The Mediterranean Sea, a region renowned for its exceptional biodiversity and ecological significance, is undergoing profound transformations driven by the relentless force of climate change. While the eastern Mediterranean basin has been the focus of numerous studies documenting tropicalization—the process by which warmer water species invade and alter the ecosystem—the western Mediterranean has historically shown more resilience to such changes. However, a groundbreaking study recently published in Global and Planetary Change by researchers from the Institute of Environmental Science and Technology at the Universitat Autònoma de Barcelona (ICTA-UAB) reveals compelling evidence that tropicalization is not only imminent but currently underway in the western Mediterranean as well, manifesting through shifts in microscopic marine life.
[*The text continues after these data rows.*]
Lemma leads_no_files {A : Type} (m : M A) : tidy m → leads no_files m (λ _, no_files) files_ok.
Proof.
  intros Hm. eapply leads_weaken with (Pre := no_files) (Fail := no_files); [apply leads_keeps|done|].
  - intros w [H1 H2]. destruct (Hm w) as (_ & H3 & H4).
    split; [destruct H3 as [->|?]|destruct H4 as [->|?]]; done.
  - by intros w [H1 H2] _.
Qed.

Lemma leads_prepared {A : Type} (m : M A) : tidy m → leads prepared m (λ _, prepared) files_ok.
Proof.
  intros H. eapply leads_weaken; [by apply leads_keeps, tidy_runtime|done|].
  intros w Hw Hr. unfold prepared in Hw. congruence.
Qed.

Lemma leads_prepare_runtime : leads no_files (prepare_runtime env) (λ _, prepared) files_ok.
Proof.
  intros w [H1 H2]. unfold prepare_runtime. cbv zeta.
  destruct (e_io env (w_steps w) PrepareRuntime) as [|e|e] eqn:E; cbn [io_result]; [done| |].
  - intros _. split; [done|]. done.
  - intros _. split; [done|]. intros H. by destruct (H (w_steps w) e).
Qed.

Ltac leading :=
  repeat match goal with
    | |- ∀ _, _ => intro; cbv beta
    | |- leads no_files (prepare_runtime _ ≫= _) _ _ => eapply leads_bind; [apply leads_prepare_runtime|]
    | |- leads no_files (_ ≫= _) _ _ => eapply leads_bind; [apply leads_no_files; solve [tidies]|]
    end.

Lemma leads_get_ready_files : leads no_files (get_ready env) (λ _, prepared) files_ok.
Proof.
  unfold get_ready. eapply (leads_bind _ _ (λ _, prepared)).
  - unfold prepare, write_state. leading.
    apply leads_prepared. unfold assemble, install_git_guard, install_mcp, install_trace, prepare_trace, install_egress,
      install_broker, prepare_broker, add. tidies.
  - intros services. apply leads_prepared.
    unfold apply_controls, create_services, start_services, lockdown, run_self_test, service_health,
      start_safe_outputs, check_mandatory, fail_and_cleanup, stop_safe_outputs,
      transition_and_write, write_state. cbv zeta. tidies.
Qed.

Lemma body_files_ok : files_ok (body env start_world).2.
Proof.
  unfold body, start. unfold mbind at 1, M_bind at 1. unfold mbind at 1, M_bind at 1.
  pose proof (leads_get_ready_files start_world (conj eq_refl eq_refl)) as H.
  destruct (get_ready env start_world) as [[[controls listed]|e] w1]; [|exact H].
  assert (prepared (publish env controls listed w1).2) as H'.
  { unfold publish, publish_readiness. cbn [rd_state]. rewrite bool_decide_true by done. cbn [negb].
    cbv zeta. by destruct (io_happened _). }
  destruct (publish env controls listed w1) as [[[]|e] w2]; cbn [snd] in H'.
  - intros Hr. pose proof (tidy_runtime _ tidy_finish w2 H') as Hf. cbn beta in Hf. congruence.
  - intros Hr. unfold prepared in H'. cbn [snd] in Hr. congruence.
Qed.

Lemma shutdown_terminates (w w' : World) : shutdown env w = (Ok tt, w') → w_state w' = Terminated.
Proof.
  unfold shutdown. intros (? & w1 & _ & H)%bind_ok. apply bind_ok in H as (? & w2 & _ & H).
  apply bind_ok in H as (? & w3 & H & Hc). unfold transition_and_write in H.
  apply bind_ok in H as (? & w4 & Ht & Hs). unfold transition, machine_transition in Ht.
  destruct (is_allowed _ _); [|done]. injection Ht as <- <-.
  unfold write_state, step in Hs. injection Hs as _ <-.
  unfold cleanup, revoke_readiness, remove_session_dir in Hc.
  apply bind_ok in Hc as (? & w5 & H1 & H2). cbv zeta in H1, H2.
  injection H1 as _ <-. injection H2 as _ <-.
  by destruct (io_happened _), (io_happened _).
Qed.
(* ===== verification/Credential.v ===== *)
(** * Credential policies ([crates/sendbox-secrets/src/credential.rs])

    A policy says where one secret may go: the host, the path prefix, the methods, the sizes of
    the bodies and the place in the request the secret is put at.  The crates [url] and [http]
    are the interfaces [UrlApi] and [HttpTypesApi], with the documented laws of the operations
    the policy relies on.

    The lemmas state what a policy that was accepted is, that a request is transformed exactly
    when it is for the policy's target, and that what comes out differs from what went in only
    at the place of the injection. *)

From S2P Require Import Prelude RustStr Net Envelope.

(** ** The crates [url] and [http] *)

Inductive UrlHost : Type :=
| HostDomain (domain : list Z)
| HostIpv4 (bits : Z)
| HostIpv6 (bits : Z).

Class UrlApi : Type := {
  Url : Type;
  url_parse : list Z → option Url;
  url_join : Url → list Z → option Url;
  url_text : Url → list Z;
  scheme : Url → list Z;
  username : Url → list Z;
  password : Url → option (list Z);
  host_str : Url → option (list Z);
  port_or_known_default : Url → option Z;
  url_path : Url → list Z;
  (** [query_pairs], decoded. *)
  query_pairs : Url → list (list Z * list Z);
  path_segments : Url → option (list (list Z));
  (** [query_pairs_mut().append_pair(name, value)] *)
  append_pair : list Z → list Z → Url → Url;
  (** [path_segments_mut()], [clear] and [extend] *)
  replace_segments : list (list Z) → Url → option Url;
  (** [Host::parse] *)
  host_parse : list Z → option UrlHost;
}.

(** What a client connects to for a URL, and the user it names. *)
Definition origin {urls : UrlApi} (url : Url)
  : list Z * list Z * option (list Z) * option (list Z) * option Z :=
  (scheme url, username url, password url, host_str url, port_or_known_default url).

Class UrlLaws (urls : UrlApi) : Prop := {
  append_pair_origin name value url : origin (append_pair name value url) = origin url;
  append_pair_path name value url : url_path (append_pair name value url) = url_path url;
  append_pair_query name value url :
    query_pairs (append_pair name value url) = query_pairs url ++ [(name, value)];
  replace_segments_origin segments url url' :
    replace_segments segments url = Some url' → origin url' = origin url;
  replace_segments_query segments url url' :
    replace_segments segments url = Some url' → query_pairs url' = query_pairs url;
  (** Both are there unless the URL cannot be a base. *)
  replace_segments_base segments url :
    is_Some (replace_segments segments url) ↔ is_Some (path_segments url);
  (** The text of a URL is parsed to the URL. *)
  url_parse_text url : url_parse (url_text url) = Some url;
}.

(** Header names and methods are their texts; a [HeaderName] is in lower case. *)
Class HttpTypesApi : Type := {
  (** [HeaderName::from_bytes] *)
  header_name : list Z → option (list Z);
  (** [HeaderValue::from_bytes] *)
  header_value : list Z → option (list Z);
  (** [HeaderValue::to_str] *)
  header_to_str : list Z → option (list Z);
  (** [Method::from_bytes] *)
  method_from_bytes : list Z → option (list Z);
  (** [Uri::from_str]: whether it has a scheme and an authority, and its path. *)
  uri_from_str : list Z → option (bool * bool * list Z);
  (** [StatusCode::canonical_reason] *)
  canonical_reason : Z → option (list Z);
}.

Class HttpTypesLaws (types : HttpTypesApi) : Prop := {
  header_value_bytes bytes value : header_value bytes = Some value → value = bytes;
  header_to_str_bytes value text : header_to_str value = Some text → text = value;
  (** The path of a target in origin form is what it begins with. *)
  uri_path_prefix target path :
    head target = Some ch_slash → uri_from_str target = Some (false, false, path) →
    path `prefix_of` target;
}.

(** ** Policies *)

Definition MAX_BROKER_BODY_BYTES : Z := 16 * 1024 * 1024.

Definition GUARDED_GITHUB_CREDENTIALS : list string :=
  ["GH_TOKEN"; "GH_ENTERPRISE_TOKEN"; "GITHUB_TOKEN"; "GITHUB_ENTERPRISE_TOKEN"; "GITHUB_PAT";
   "GITHUB_OAUTH_TOKEN"; "GITHUB_APP_PRIVATE_KEY"; "GITHUB_COPILOT_TOKEN";
   "COPILOT_GITHUB_TOKEN"; "GIT_ASKPASS"; "GIT_ASKPASS_REQUIRE"; "SSH_ASKPASS";
   "SSH_ASKPASS_REQUIRE"; "GIT_SSH"; "GIT_SSH_COMMAND"; "SSH_AUTH_SOCK";
   "SENDBOX_GIT_SSH_KEY"]%string.

Definition requires_guarded_github_forwarding (name : list Z) : bool :=
  existsb (λ candidate, eq_ignore_ascii_case name (str candidate)) GUARDED_GITHUB_CREDENTIALS.
(* ===== verification/GithubAuth.v ===== *)
(** * Forwarding GitHub credentials ([crates/sendbox-credentials/src/github.rs])

    The GitHub token of the user is given to a session only when everything that is not public
    and that the token can reach is within the scope of the selected repository.  The facts are
    asked of [gh]: every call is an effect with its reply, and the replies are arbitrary.  The
    JSON of the replies is read by [GhJson] (the derived readers of [serde_json]).

    The theorem states for every run that asks for the token what [gh] had said before: the
    selected repository is the one that was asked for, and every repository of every page that
    is not public has one of its own name and visibility that the policy allows. *)

From S2P Require Import Prelude RustStr Envelope Credential Http1 CredBroker.

#[local] Notation E := CredentialBrokerError.

(** ** Repositories *)

Definition MAX_GITHUB_PAGES : nat := 100.
Definition MAX_GITHUB_OUTPUT_BYTES : Z := 2 * 1024 * 1024.
Definition GITHUB_HOST : string := "github.com".
Definition SELECTED_REPOSITORY_QUERY : string :=
  "query($owner:String!,$name:String!){repository(owner:$owner,name:$name){nameWithOwner visibility owner{login __typename}}}".
Definition ACCESSIBLE_REPOSITORIES_QUERY : string :=
  "query($cursor:String){viewer{repositories(first:100,after:$cursor,affiliations:[OWNER,COLLABORATOR,ORGANIZATION_MEMBER]){nodes{nameWithOwner visibility owner{login __typename}} pageInfo{hasNextPage endCursor}}}}".

Record RepositoryIdentity : Type := { owner : list Z; repository_name : list Z }.

(** [valid_repository_component] *)
Definition valid_repository_component (value : list Z) : bool :=
  negb (bool_decide (value = [])) && (len value <=? 100) &&
  forallb (λ byte, is_ascii_alphanumeric byte || bool_decide (byte ∈ [ch_hyphen; 95; ch_dot])) value.

(** [RepositoryIdentity::parse] *)
Definition parse_identity (value : list Z) : result E RepositoryIdentity :=
  let parts := split_on ch_slash value in
  let owner := default [] (parts !! 0%nat) in
  let name := default [] (parts !! 1%nat) in
  if bool_decide (is_Some (parts !! 2%nat)) || negb (valid_repository_component owner) ||
     negb (valid_repository_component name)
  then Err (InvalidConfiguration
    (str "repository identity must be OWNER/NAME using GitHub-safe characters"))
  else Ok {| owner := owner; repository_name := name |}.

Definition name_with_owner (identity : RepositoryIdentity) : list Z :=
  owner identity ++ [ch_slash] ++ repository_name identity.

Definition same_repository (x y : RepositoryIdentity) : bool :=
  eq_ignore_ascii_case (owner x) (owner y) &&
  eq_ignore_ascii_case (repository_name x) (repository_name y).

Inductive RepositoryVisibility : Type := Public | Private | Internal.

#[global] Instance RepositoryVisibility_eq_dec : EqDecision RepositoryVisibility.
Proof. solve_decision. Defined.

Definition is_non_public (visibility : RepositoryVisibility) : bool :=
  match visibility with Public => false | _ => true end.

Inductive OwnerKind : Type := OwnerUser | OwnerOrganization.

Record GitHubRepository : Type := {
  identity : RepositoryIdentity;
  visibility : RepositoryVisibility;
  owner_kind : OwnerKind;
}.

Definition organization (repository : GitHubRepository) : option (list Z) :=
  match owner_kind repository with
  | OwnerOrganization => Some (owner (identity repository))
  | OwnerUser => None
  end.

(** ** The policy *)

Inductive RepositoryAccessDecision : Type :=
| AccessAllow
| AccessWarn (message : list Z)
| AccessDeny (message : list Z).

(** [RepositoryAccessPolicy::evaluate] *)
Definition evaluate_access (source target : GitHubRepository) (private_access_override : bool)
  : RepositoryAccessDecision :=
  if same_repository (identity source) (identity target) &&
     bool_decide (visibility source = visibility target)
  then AccessAllow
  else if negb (is_non_public (visibility target)) then AccessAllow
  else if negb (is_non_public (visibility source)) then
    AccessDeny (str "public repository " ++ name_with_owner (identity source) ++
      str " cannot access non-public repository " ++ name_with_owner (identity target))
  else
    let same_organization :=
      match organization source, organization target with
      | Some source, Some target => eq_ignore_ascii_case source target
      | _, _ => false
      end in
    if negb same_organization then
      AccessDeny (str "additional non-public repository " ++ name_with_owner (identity target) ++
        str " is outside the selected repository organization")
    else if negb private_access_override then
      AccessWarn (str "additional non-public repository " ++ name_with_owner (identity target) ++
        str " requires explicit approval")
    else AccessAllow.

(** The loop of [evaluate_credential_scope] *)
Fixpoint first_refusal (source : GitHubRepository) (accessible : list GitHubRepository)
    (private_access_override : bool) : RepositoryAccessDecision :=
  match accessible with
  | [] => AccessAllow
  | repository :: accessible =>
      match evaluate_access source repository private_access_override with
      | AccessAllow => first_refusal source accessible private_access_override
      | decision => decision
      end
  end.

(** [evaluate_credential_scope] *)
Definition evaluate_credential_scope (source : GitHubRepository)
    (accessible : list GitHubRepository) (private_access_override : bool)
  : RepositoryAccessDecision :=
  if is_non_public (visibility source) &&
     negb (existsb (λ repository, same_repository (identity source) (identity repository) &&
                                  is_non_public (visibility repository)) accessible)
  then AccessDeny (str "GitHub credentials cannot access selected non-public repository " ++
                   name_with_owner (identity source))
  else first_refusal source accessible private_access_override.

(** ** Calls of [gh] *)

Record GhProcessConfiguration : Type := {
  gh_executable : list Z;
  gh_config_dir : list Z;
  gh_home : list Z;
  gh_timeout : Z;
}.

(** [GhProcessConfiguration::new] *)
Definition new_gh_configuration (executable config_dir home : list Z)
  : result E GhProcessConfiguration :=
  if negb (is_absolute executable) || negb (is_absolute config_dir) || negb (is_absolute home)
  then Err (InvalidConfiguration
    (str "gh executable, config directory, and home must be absolute paths"))
  else Ok {| gh_executable := executable; gh_config_dir := config_dir; gh_home := home;
             gh_timeout := from_secs 15 |}.

Record GhCommand : Type := {
  gc_program : list Z;
  gc_arguments : list (list Z);
  gc_environment : list (list Z * list Z);
  gc_clear_environment : bool;
}.

(** The command of [ProcessGhExecutor::execute]; paths are UTF-8, so [to_string_lossy] is the
    path. *)
Definition gh_command (g : GhProcessConfiguration) (arguments : list (list Z)) : GhCommand :=
  {| gc_program := gh_executable g; gc_arguments := arguments;
     gc_environment :=
       [(str "GH_CONFIG_DIR", gh_config_dir g); (str "HOME", gh_home g);
        (str "GH_HOST", str GITHUB_HOST); (str "GH_PROMPT_DISABLED", str "1");
        (str "GH_NO_UPDATE_NOTIFIER", str "1"); (str "GH_PAGER", str "cat");
        (str "NO_COLOR", str "1")];
     gc_clear_environment := true |}.

Inductive TerminationReason : Type := Exited | ProcessTimedOut | ProcessCancelled.

Record ProcessOutcome : Type := {
  po_termination : TerminationReason;
  po_success : bool;
  po_code : option Z;
  po_stdout : list Z;
  po_stdout_truncated : Z;
  po_stderr_truncated : Z;
}.

(** [Debug] of a termination and of an exit code *)
Definition termination_debug (t : TerminationReason) : string :=
  match t with Exited => "Exited" | ProcessTimedOut => "TimedOut" | ProcessCancelled => "Cancelled" end.
Definition code_debug (code : option Z) : list Z :=
  match code with
  | Some c => str "Some(" ++ (if c <? 0 then [ch_hyphen] else []) ++ show_dec (Z.abs c) ++ str ")"
  | None => str "None"
  end.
This pioneering research focuses on calcifying plankton, tiny yet ecologically crucial organisms that constitute the base of marine food webs. Specifically, the study analyzes two key groups: coccolithophores, photosynthetic microalgae that contribute significantly to carbon cycling through their production of calcium carbonate plates, and planktonic foraminifera, a group of zooplankton with complex calcium carbonate shells that serve as important indicators of oceanographic changes. These calcifiers also play a pivotal role in modulating seawater chemistry and carbon sequestration, making their study essential for understanding broader ecosystem dynamics in a warming sea.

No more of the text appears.